— SUPPLIED INFORMATION —
__________________________________________________
(** A value, the elements of an array after its bracket or a comma, the
    members of an object after its brace or a comma. A later member with
    the same key hides an earlier one. *)
Fixpoint parse_value (fuel : nat) (s : jsstring) {struct fuel}
  : option (json * jsstring) :=
  match fuel with
  | O => None
  | S f =>
      match skip_ws s with
      | [] => None
      | c :: r =>
          if (c =? 123)%N then
            match skip_ws r with
            | c' :: r' =>
                if (c' =? 125)%N then Some (JObj [], r')
                else parse_members f [] (c' :: r')
            | [] => None
            end
          else if (c =? 91)%N then
            match skip_ws r with
            | c' :: r' =>
                if (c' =? 93)%N then Some (JArr [], r')
                else parse_elements f [] (c' :: r')
            | [] => None
            end
          else if (c =? 34)%N then
            match string_body [] r with
            | Some (v, r') => Some (JStr v, r')
            | None => None
            end
          else if (c =? 116)%N then keyword "true" (JBool true) (c :: r)
          else if (c =? 102)%N then keyword "false" (JBool false) (c :: r)
          else if (c =? 110)%N then keyword "null" JNull (c :: r)
          else integer (c :: r)
      end
  end

with parse_elements (fuel : nat) (acc : list json) (s : jsstring) {struct fuel}
  : option (json * jsstring) :=
  match fuel with
  | O => None
  | S f =>
      match parse_value f s with
      | None => None
      | Some (v, r) =>
          match skip_ws r with
          | c :: r' =>
              if (c =? 44)%N then parse_elements f (v :: acc) r'
              else if (c =? 93)%N then Some (JArr (rev (v :: acc)), r')
              else None
          | [] => None
          end
      end
  end

with parse_members (fuel : nat) (acc : list (jsstring * json)) (s : jsstring)
    {struct fuel} : option (json * jsstring) :=
  match fuel with
  | O => None
  | S f =>
      match skip_ws s with
      | c :: r =>
          if (c =? 34)%N then
            match string_body [] r with
            | None => None
            | Some (k, r1) =>
                match skip_ws r1 with
                | c1 :: r2 =>
                    if (c1 =? 58)%N then
                      match parse_value f r2 with
                      | None => None
                      | Some (v, r3) =>
                          match skip_ws r3 with
                          | c3 :: r4 =>
                              if (c3 =? 44)%N
                              then parse_members f ((k, v) :: acc) r4
                              else if (c3 =? 125)%N
                              then Some (JObj ((k, v) :: acc), r4)
                              else None
                          | [] => None
                          end
                      end
                    else None
                | [] => None
                end
            end
          else None
      | [] => None
      end
  end.

(** [JSON.parse(s)] on texts whose numbers are short integers. *)
Definition JSON_parse (s : jsstring) : option json :=
  match parse_value (2 * length s + 2) s with
  | Some (v, r) => match skip_ws r with [] => Some v | _ :: _ => None end
  | None => None
  end.

End JsonRef.

(* ================================================================== *)
(** ** Concrete inputs for the examples *)
(* ================================================================== *)

Module Examples.
Import JS Json Encoding Sse Worker.

Definition quoted (s : jsstring) : jsstring := [34%N] ++ s ++ [34%N].

(** [{"choices":[{"delta":{"content":"<d>"}}]}] for a text [d] that needs
    no escaping. *)
Definition delta_payload (d : jsstring) : jsstring :=
  lit "{" ++ quoted (lit "choices") ++ lit ":[{" ++ quoted (lit "delta") ++
  lit ":{" ++ quoted (lit "content") ++ lit ":" ++ quoted d ++ lit "}}]}".

(** An empty database, no clock readings, an empty log. *)
Definition empty_world : world :=
  {| DB := {| chats := []; messages := [] |}; clock := []; log := [] |}.

(** A database with the single chat ["c1"], untitled. *)
Definition one_chat : world :=
  {| DB := {| chats := [{| id := lit "c1"; title := None; created_at := 1 |}];
              messages := [] |};
     clock := [5%N; 9%N]; log := [] |}.

(** A chat-send for ["c1"] with the text ["hello"] and no credential. *)
Definition hello : IndexTs.Request :=
  {| IndexTs.json_body :=
       Some {| IndexTs.b_chat_id := Some (lit "c1");
               IndexTs.b_content := Some (lit " hello ");
               IndexTs.b_stream := None |};
     IndexTs.authorization := None |}.

Definition no_key : IndexTs.Env := {| IndexTs.DEEPSEEK_API_KEY := None |}.
Definition a_key : IndexTs.Env :=
  {| IndexTs.DEEPSEEK_API_KEY := Some (lit "sk-1") |}.

(** An upstream reply streaming the given chunks. *)
Definition streaming_reply (chunks : list (list byte)) (e : ending)
  : IndexTs.upstream :=
  {| IndexTs.up_status := 200; IndexTs.up_content_type := None;
     IndexTs.up_body := Some (chunks, e) |}.

(** The chat ["c1"] with thirty stored messages, written at times 1 to
    30, and a clock that reads 100. *)
Definition long_chat : world :=
  {| DB := {| chats := [{| id := lit "c1"; title := Some (lit "t");
                           created_at := 0 |}];
              messages :=
                map (fun n => {| chat_id := lit "c1"; m_role := RUser;
                                 content := JNum (lit "7");
                                 m_created_at := N.of_nat n |})
                    (seq 1 30) |};
     clock := [100%N]; log := [] |}.

(** The frame carrying ["Hi"], as bytes. *)
Definition hi_chunk : list byte := encode (data_frame (delta_payload (lit "Hi"))).

(** The frame carrying ["é"] (U+00E9, bytes C3 A9), cut between the two
    bytes of the character. *)
Definition e_acute_frame : list byte :=
  encode (data_frame (delta_payload [233%N])).

Definition e_acute_split : list (list byte) :=
  [firstn 40 e_acute_frame; skipn 40 e_acute_frame].

End Examples.

(* ================================================================== *)
(** ** [src/index.ts]: CORS, the dispatcher and the chat routes *)
(* ================================================================== *)

Module Routes.
Import JS Json Worker.

(** [a.includes(x)] on an array of strings *)
Definition includes (l : list jsstring) (x : jsstring) : bool :=
  existsb (str_eqb x) l.

(** [request.headers.get("Origin") || "*"] *)
Definition origin_of (header : option jsstring) : jsstring :=
  match header with
  | Some (c :: o) => c :: o
  | _ => lit "*"
  end.

(** The entries of [ALLOWED_ORIGINS]:
    [allowed.split(",").map((s) => s.trim())] *)
Definition origin_list (allowed : jsstring) : list jsstring :=
  map trim (split allowed (lit ",")).

(** The [allow] variable of [cors(origin, allowed)]. *)
Definition allow (origin : jsstring) (allowed : option jsstring) : jsstring :=
  match allowed with
  | Some (c :: a) =>
      if str_eqb (c :: a) (lit "*") then lit "*"
      else
        if includes (origin_list (c :: a)) origin then origin
        else match origin_list (c :: a) with
             | (x :: y) :: _ => x :: y              (* list[0] || "*" *)
             | _ => lit "*"
             end
  | _ => lit "*"
  end.

Record cors_headers := {
  Access_Control_Allow_Origin : jsstring;
  Access_Control_Allow_Headers : jsstring;
  Access_Control_Allow_Methods : jsstring
}.

(** [cors(origin, allowed)] *)
Definition cors (origin : jsstring) (allowed : option jsstring) : cors_headers :=
  {| Access_Control_Allow_Origin := allow origin allowed;
     Access_Control_Allow_Headers := lit "Content-Type, Authorization";
     Access_Control_Allow_Methods := lit "GET, POST, DELETE, OPTIONS" |}.

(* ------------------------------------------------------------------ *)
(** *** The dispatcher *)

(** The handler [fetch(request, env)] hands a request to. *)
Inductive route :=
| ToOptions                           (* handleOptions *)
| ToAssets                            (* env.ASSETS.fetch *)
| ToHealth
| ToCreateChat                        (* routeCreateChat *)
| ToListChats                         (* routeListChats *)
| ToGetChat (chatId : jsstring)       (* routeGetChat *)
| ToDeleteChat (chatId : jsstring)    (* routeDeleteChat *)
| ToChat                              (* routeChat *)
| ToNotFound.                         (* new Response("Not found", 404) *)

(** [[0-9a-fA-F-]] *)
Definition is_hex_dash (c : N) : bool :=
  ((48 <=? c) && (c <=? 57) || (97 <=? c) && (c <=? 102)
   || (65 <=? c) && (c <=? 70) || (c =? 45))%N.

(** [url.pathname.match(/^\/api\/chats\/([0-9a-fA-F-]+)$/)]: the captured
    group of the match, if there is one. *)
Definition chat_match (pathname : jsstring) : option jsstring :=
  if startsWith pathname (lit "/api/chats/") then
    match skipn 11 pathname with
    | [] => None
    | c :: r => if forallb is_hex_dash (c :: r) then Some (c :: r) else None
    end
  else None.

(** The default export's [fetch], as the choice of a handler from the
    method of the request and the path of its URL. *)
Definition fetch (method pathname : jsstring) : route :=
  if str_eqb method (lit "OPTIONS") then ToOptions
  else if str_eqb pathname (lit "/") || negb (startsWith pathname (lit "/api/"))
  then ToAssets
  else if str_eqb pathname (lit "/api/health") then ToHealth
  else if str_eqb pathname (lit "/api/chats") && str_eqb method (lit "POST")
  then ToCreateChat
  else if str_eqb pathname (lit "/api/chats") && str_eqb method (lit "GET")
  then ToListChats
  else
    match chat_match pathname, str_eqb method (lit "GET"),
          str_eqb method (lit "DELETE") with
    | Some chatId, true, _ => ToGetChat chatId
    | Some chatId, false, true => ToDeleteChat chatId
    | _, _, _ =>
        if str_eqb pathname (lit "/api/chat") && str_eqb method (lit "POST")
        then ToChat
        else ToNotFound
    end.

(* ------------------------------------------------------------------ *)
(** *** D1 helpers of the chat routes *)

(** [createChat(env, title)]; [bound] tells whether [env.DB] is there and
    [uuid] is what [crypto.randomUUID()] gives. The [id] column is filled
    by that generator only. *)
Definition createChat (bound : bool) (uuid : jsstring)
    (title : option jsstring) : M jsstring :=
  if negb bound then throw else
  now <- Date_now ;;
  d <- read_db ;;
  write_db {| chats := chats d ++
                [{| id := uuid; title := title; created_at := now |}];
              messages := messages d |} ;;
  ret uuid.

(** [deleteChat(env, chatId)]: the messages first, then the chat. *)
Definition deleteChat (chatId : jsstring) : M unit :=
  d <- read_db ;;
  write_db {| chats := chats d;
              messages := filter (fun m => negb (str_eqb (chat_id m) chatId))
                            (messages d) |} ;;
  d' <- read_db ;;
  write_db {| chats := filter (fun c => negb (str_eqb (id c) chatId)) (chats d');
              messages := messages d' |}.

(** A row of the [listChats] query. *)
Record chat_summary := {
  s_id : jsstring;
  s_title : jsstring;
  s_created_at : N;
  last_activity : N;
  message_count : nat
}.

(** SQL [MAX(m.created_at)] over the joined messages: NULL when there is
    none. *)
Fixpoint MAX_created_at (ms : list message_row) : option N :=
  match ms with
  | [] => None
  | m :: r =>
      match MAX_created_at r with
      | None => Some (m_created_at m)
      | Some t => Some (N.max (m_created_at m) t)
      end
  end.

(** The group of one chat in
    [chats c LEFT JOIN messages m ON m.chat_id = c.id GROUP BY c.id].
    [COUNT(m.id)] counts the joined messages: the [id] column of
    [messages], which the code never writes, is taken to be set on every
    row. *)
Definition summary (d : D1Database) (c : chat_row) : chat_summary :=
  let ms := filter (fun m => str_eqb (chat_id m) (id c)) (messages d) in
  {| s_id := id c;
     s_title := match NULLIF_empty (title c) with
                | Some t => t
                | None => lit "Untitled"
                end;
     s_created_at := created_at c;
     last_activity := match MAX_created_at ms with
                      | Some t => t
                      | None => created_at c
                      end;
     message_count := length ms |}.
__________________________________________________
— YOUR OBJECTIVE —
Set down exactly what runs from the line with "(** SQL [MAX(m.created_at)]" to the last line of the data above, including both of those lines and no others.

— WRITTEN ANSWER —
(** SQL [MAX(m.created_at)] over the joined messages: NULL when there is
    none. *)
Fixpoint MAX_created_at (ms : list message_row) : option N :=
  match ms with
  | [] => None
  | m :: r =>
      match MAX_created_at r with
      | None => Some (m_created_at m)
      | Some t => Some (N.max (m_created_at m) t)
      end
  end.

(** The group of one chat in
    [chats c LEFT JOIN messages m ON m.chat_id = c.id GROUP BY c.id].
    [COUNT(m.id)] counts the joined messages: the [id] column of
    [messages], which the code never writes, is taken to be set on every
    row. *)
Definition summary (d : D1Database) (c : chat_row) : chat_summary :=
  let ms := filter (fun m => str_eqb (chat_id m) (id c)) (messages d) in
  {| s_id := id c;
     s_title := match NULLIF_empty (title c) with
                | Some t => t
                | None => lit "Untitled"
                end;
     s_created_at := created_at c;
     last_activity := match MAX_created_at ms with
                      | Some t => t
                      | None => created_at c
                      end;
     message_count := length ms |}.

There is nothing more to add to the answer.